» **Instructions for the task**
Every line from the beginning of the records below up to the one holding "Ltac tm_update H" should be quoted exactly; leave out the rest.

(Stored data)
(** Looks a location up through the insertions of the current heap. *)
Ltac heap_lookup :=
  repeat first
    [ apply lookup_insert_eq
    | eassumption
    | rewrite lookup_insert_ne by congruence ].

(** Runs the next statement of a [TM] computation. *)
Ltac tm_assign := erewrite ST_bind_ok by (apply assign_ok; heap_lookup).
Ltac tm_deref := erewrite ST_bind_ok by (apply deref_ok; cbn [heap]; heap_lookup).
Ltac tm_lift H := erewrite ST_bind_ok by (apply lift_ok; exact H).
Ltac tm_update H := erewrite ST_bind_ok by (eapply update_ok; [heap_lookup|exact H]).

Section TreeFacts.
Context {PF : Platform} {PFok : PlatformOk}.

Lemma new_leaf_payload l p :
  exists kt vt, payload (new_node l true p) = LeafNode kt vt
    /\ Z.of_nat (length kt) = max_items /\ Z.of_nat (length vt) = max_items.
Proof.
  pose proof max_items_bounds. do 2 eexists. split; [reflexivity|].
  rewrite !length_fmap, !length_seq. lia.
Qed.

Lemma new_inner_payload l p :
  exists kt s0 st, payload (new_node l false p) = InnerNode kt (s0 :: st)
    /\ Z.of_nat (length kt) = max_keys /\ Z.of_nat (length st) = max_keys.
Proof.
  pose proof max_keys_bounds. unfold new_node, payload. rewrite max_separators_eq.
  replace (Z.to_nat (max_keys + 1)) with (S (Z.to_nat max_keys)) by lia.
  exists (uninit_key l <$> List.seq 0 (Z.to_nat max_keys)), (uninit_ptr l 0%nat),
    (uninit_ptr l <$> List.seq 1 (Z.to_nat max_keys)).
  split; [reflexivity|]. rewrite !length_fmap, !length_seq. lia.
Qed.

(** The result of splitting a leaf: left and right halves hold, in order, the old
    entries and the new one, and the left half ends where the right one begins. *)
Record leaf_split (n : Node) (r : loc) (ks vs : list Z) (key v : Z)
    (nl nr : Node) (kl vl kr vr : list Z) : Prop := {
  ls_inserted : inserted_at ks vs key v (kl ++ kr) (vl ++ vr);
  ls_left : exists kt vt, leaf_shape nl kl kt vl vt;
  ls_right : exists kt vt, leaf_shape nr kr kt vr vt;
  ls_left_nonempty : kl <> [];
  ls_boundary : head kr = Some (high_key nl);
  ls_left_sibling : right_sibling nl = Some r;
  ls_right_sibling : right_sibling nr = right_sibling n;
  ls_right_high : high_key nr = high_key n;
  ls_left_parent : parent nl = parent n;
  ls_right_parent : parent nr = parent n;
  ls_left_fill : max_items / 2 <= Z.of_nat (length kl);
  ls_right_fill : max_items / 2 <= Z.of_nat (length kr) }.
(** Splitting [l] at [b]: the new node [r] takes the upper part of the range. *)
Lemma heap_inv_split G h l r n nl nr lo lv b :
  heap_inv G h -> h !! l = Some n -> G !! l = Some (lo, lv) -> h !! r = None ->
  lo < b < high_key n -> high_key nl = b -> high_key nr = high_key n ->
  node_inv (<[r := (b, lv)]> G) nl lo lv -> node_inv (<[r := (b, lv)]> G) nr b lv ->
  heap_inv (<[r := (b, lv)]> G) (<[l := nl]> (<[r := nr]> h)).
Proof.
  intros Hh Hl Gl Hr Hb Hkl Hkr Hnl Hnr. pose proof Hh as [H1 H2 H3].
  assert (Gr : G !! r = None).
  { destruct (G !! r) eqn:E; [|done]. destruct (proj1 (H1 r)); [by rewrite E|congruence]. }
  assert (Hne : l <> r) by congruence. split.
  - intros l'. rewrite !lookup_insert. repeat case_decide; subst; naive_solver.
  - intros l' m lo' lv' [[??]|[? [[??]|[??]]%lookup_insert_Some]]%lookup_insert_Some; subst.
    + rewrite lookup_insert_ne by done. intros Gl'. by simplify_eq.
    + rewrite lookup_insert_eq. intros ?. by simplify_eq.
    + rewrite lookup_insert_ne by done. intros Gl'.
      eapply node_inv_mono; [by apply insert_subseteq|eauto].
  - intros l1 l2 lo1 lo2 lv1 m Hne1 G1 G2.
    apply lookup_insert_Some in G1 as [[??]|[? G1]], G2 as [[??]|[? G2]]; simplify_eq;
      rewrite ?(lookup_insert_ne _ l) by done; rewrite ?lookup_insert_eq; intros Hm Hle; simplify_eq.
    + rewrite Hkr. destruct (decide (l2 = l)) as [->|]; [simplify_eq; lia|].
      eapply (H3 l l2); eauto; lia.
    + destruct (decide (l1 = l)) as [->|]; [rewrite lookup_insert_eq in Hm; simplify_eq; lia|].
      rewrite lookup_insert_ne, lookup_insert_ne in Hm by done.
      destruct (hi_lookup _ _ _ _ _ Hh G1) as (m' & Hm' & Hi'). simplify_eq.
      destruct (Z.le_gt_cases lo1 lo).
      * pose proof (H3 l1 l lo1 lo _ m ltac:(done) G1 Gl Hm ltac:(done)). lia.
      * pose proof (H3 l l1 lo lo1 _ n ltac:(done) Gl G1 Hl ltac:(lia)).
        destruct Hi' as [[? ?] _ _]. lia.
    + destruct (decide (l1 = l)) as [->|].
      * rewrite lookup_insert_eq in Hm. simplify_eq.
        pose proof (H3 l l2 lo lo2 _ n ltac:(done) Gl G2 Hl ltac:(done)). lia.
      * rewrite lookup_insert_ne, lookup_insert_ne in Hm by done. by eapply (H3 l1 l2).
Qed.

(** A new root above the topmost level. *)
Lemma heap_inv_root G h r n lv :
  heap_inv G h -> h !! r = None ->
  (forall l lo lv', G !! l = Some (lo, lv') -> (lv' < lv)%nat) ->
  node_inv (<[r := (0, lv)]> G) n 0 lv -> heap_inv (<[r := (0, lv)]> G) (<[r := n]> h).
Proof.
  intros [H1 H2 H3] Hr Htop Hn.
  assert (Gr : G !! r = None).
  { destruct (G !! r) eqn:E; [|done]. destruct (proj1 (H1 r)); [by rewrite E|congruence]. }
  split.
  - intros l'. rewrite !lookup_insert. case_decide; naive_solver.
  - intros l' m lo' lv' [[??]|[??]]%lookup_insert_Some; subst.
    + rewrite lookup_insert_eq. intros ?. by simplify_eq.
    + rewrite lookup_insert_ne by done. intros Gl'.
      eapply node_inv_mono; [by apply insert_subseteq|eauto].
  - intros l1 l2 lo1 lo2 lv1 m Hne1 G1 G2.
    apply lookup_insert_Some in G1 as [[??]|[? G1]], G2 as [[??]|[? G2]]; simplify_eq.
    + apply Htop in G2. lia.
    + apply Htop in G1. lia.
    + rewrite lookup_insert_ne by done. by eapply (H3 l1 l2).
Qed.

(** ** Navigation *)

(** Nodes still ahead of a descent at [(lo, lv)]: to the right or below. *)
Definition ahead (G : layout) (lo : Z) (lv : nat) : gset loc :=
  dom (filter (fun '(_, (lo', lv')) => (lv' < lv)%nat \/ lv' = lv /\ lo < lo') G).

Lemma elem_of_ahead G lo lv l :
  l ∈ ahead G lo lv <-> exists lo' lv', G !! l = Some (lo', lv')
    /\ ((lv' < lv)%nat \/ lv' = lv /\ lo < lo').
Proof.
  unfold ahead. rewrite elem_of_dom. unfold is_Some.
  split.
  - intros ([lo' lv'] & [Hl Hp]%map_lookup_filter_Some). eauto.
  - intros (lo' & lv' & Hl & Hp). exists (lo', lv'). by apply map_lookup_filter_Some.
Qed.

Lemma ahead_step G l lo lv lo' lv' :
  G !! l = Some (lo', lv') -> (lv' < lv)%nat \/ lv' = lv /\ lo < lo' ->
  (base.size (ahead G lo' lv') < base.size (ahead G lo lv))%nat.
Proof.
  intros Hl Hstep. apply subset_size. split.
  - intros x. rewrite !elem_of_ahead. intros (a & b & Hx & Hor). exists a, b. split; [done|]. lia.
  - intros Hsub. assert (Hin : l ∈ ahead G lo' lv') by (apply Hsub, elem_of_ahead; eauto).
    apply elem_of_ahead in Hin as (a & b & Hx & Hor). simplify_eq. lia.
Qed.

Lemma ahead_bound G lo lv : (base.size (ahead G lo lv) <= base.size G)%nat.
Proof.
  unfold ahead. rewrite size_dom. apply map_subseteq_size, map_filter_subseteq.
Qed.

(** A node that does not cover [key] has a right sibling that starts at or below it. *)
Lemma sibling_step G h l n lo lv key :
  heap_inv G h -> h !! l = Some n -> G !! l = Some (lo, lv) -> high_key n <= key -> key < max_u64 ->
  exists r, right_sibling n = Some r /\ G !! r = Some (high_key n, lv) /\ lo < high_key n.
Proof.
  intros Hh Hl Gl Hk Hm. destruct (hi_node _ _ Hh _ _ _ _ Hl Gl) as [[? ?] Hs _].
  unfold sibling_inv in Hs. destruct (right_sibling n) as [r|]; [|lia]. exists r.
  split; [done|]. split; [done|lia].
Qed.

(** [child] of an inner node that covers [key] starts at or below [key]. *)
Lemma child_step G h l n lo lv key :
  heap_inv G h -> h !! l = Some n -> G !! l = Some (lo, S lv) -> lo <= key ->
  exists c b, child n key = Ok (Some c) /\ G !! c = Some (b, lv) /\ lo <= b <= key.
Proof.
  intros Hh Hl Gl Hk. destruct (hi_node _ _ Hh _ _ _ _ Hl Gl) as [_ _ (ks & kt & ss & st & Hsh & Hso & Hf & Hc)].
  apply StronglySorted_cons in Hso as [Hlo Hso].
  destruct (child_spec n ks kt ss st key Hsh Hso) as (l1 & l2 & p & Hks & Hl1 & Hl2 & Hp & Hch).
  destruct (Forall2_lookup_l _ _ _ _ _ Hc Hp) as (b & Hb & c & -> & Hgc).
  exists c, b. split; [done|]. split; [done|].
  destruct l1 as [|x l1'] using rev_ind.
  - simpl in Hb. simplify_eq. lia.
  - rewrite length_app, Nat.add_comm in Hb. simpl in Hb.
    rewrite Hks, <- app_assoc in Hb. cbn [app] in Hb.
    rewrite list_lookup_middle in Hb by done. simplify_eq.
    rewrite Forall_app in Hl1. destruct Hl1 as [_ [Hb _]%Forall_cons].
    rewrite Forall_forall in Hlo. split; [|done]. apply Z.lt_le_incl, Hlo. set_solver.
Qed.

» **Result for this exercise**
(** Looks a location up through the insertions of the current heap. *)
Ltac heap_lookup :=
  repeat first
    [ apply lookup_insert_eq
    | eassumption
    | rewrite lookup_insert_ne by congruence ].

(** Runs the next statement of a [TM] computation. *)
Ltac tm_assign := erewrite ST_bind_ok by (apply assign_ok; heap_lookup).
Ltac tm_deref := erewrite ST_bind_ok by (apply deref_ok; cbn [heap]; heap_lookup).
Ltac tm_lift H := erewrite ST_bind_ok by (apply lift_ok; exact H).
Ltac tm_update H := erewrite ST_bind_ok by (eapply update_ok; [heap_lookup|exact H]).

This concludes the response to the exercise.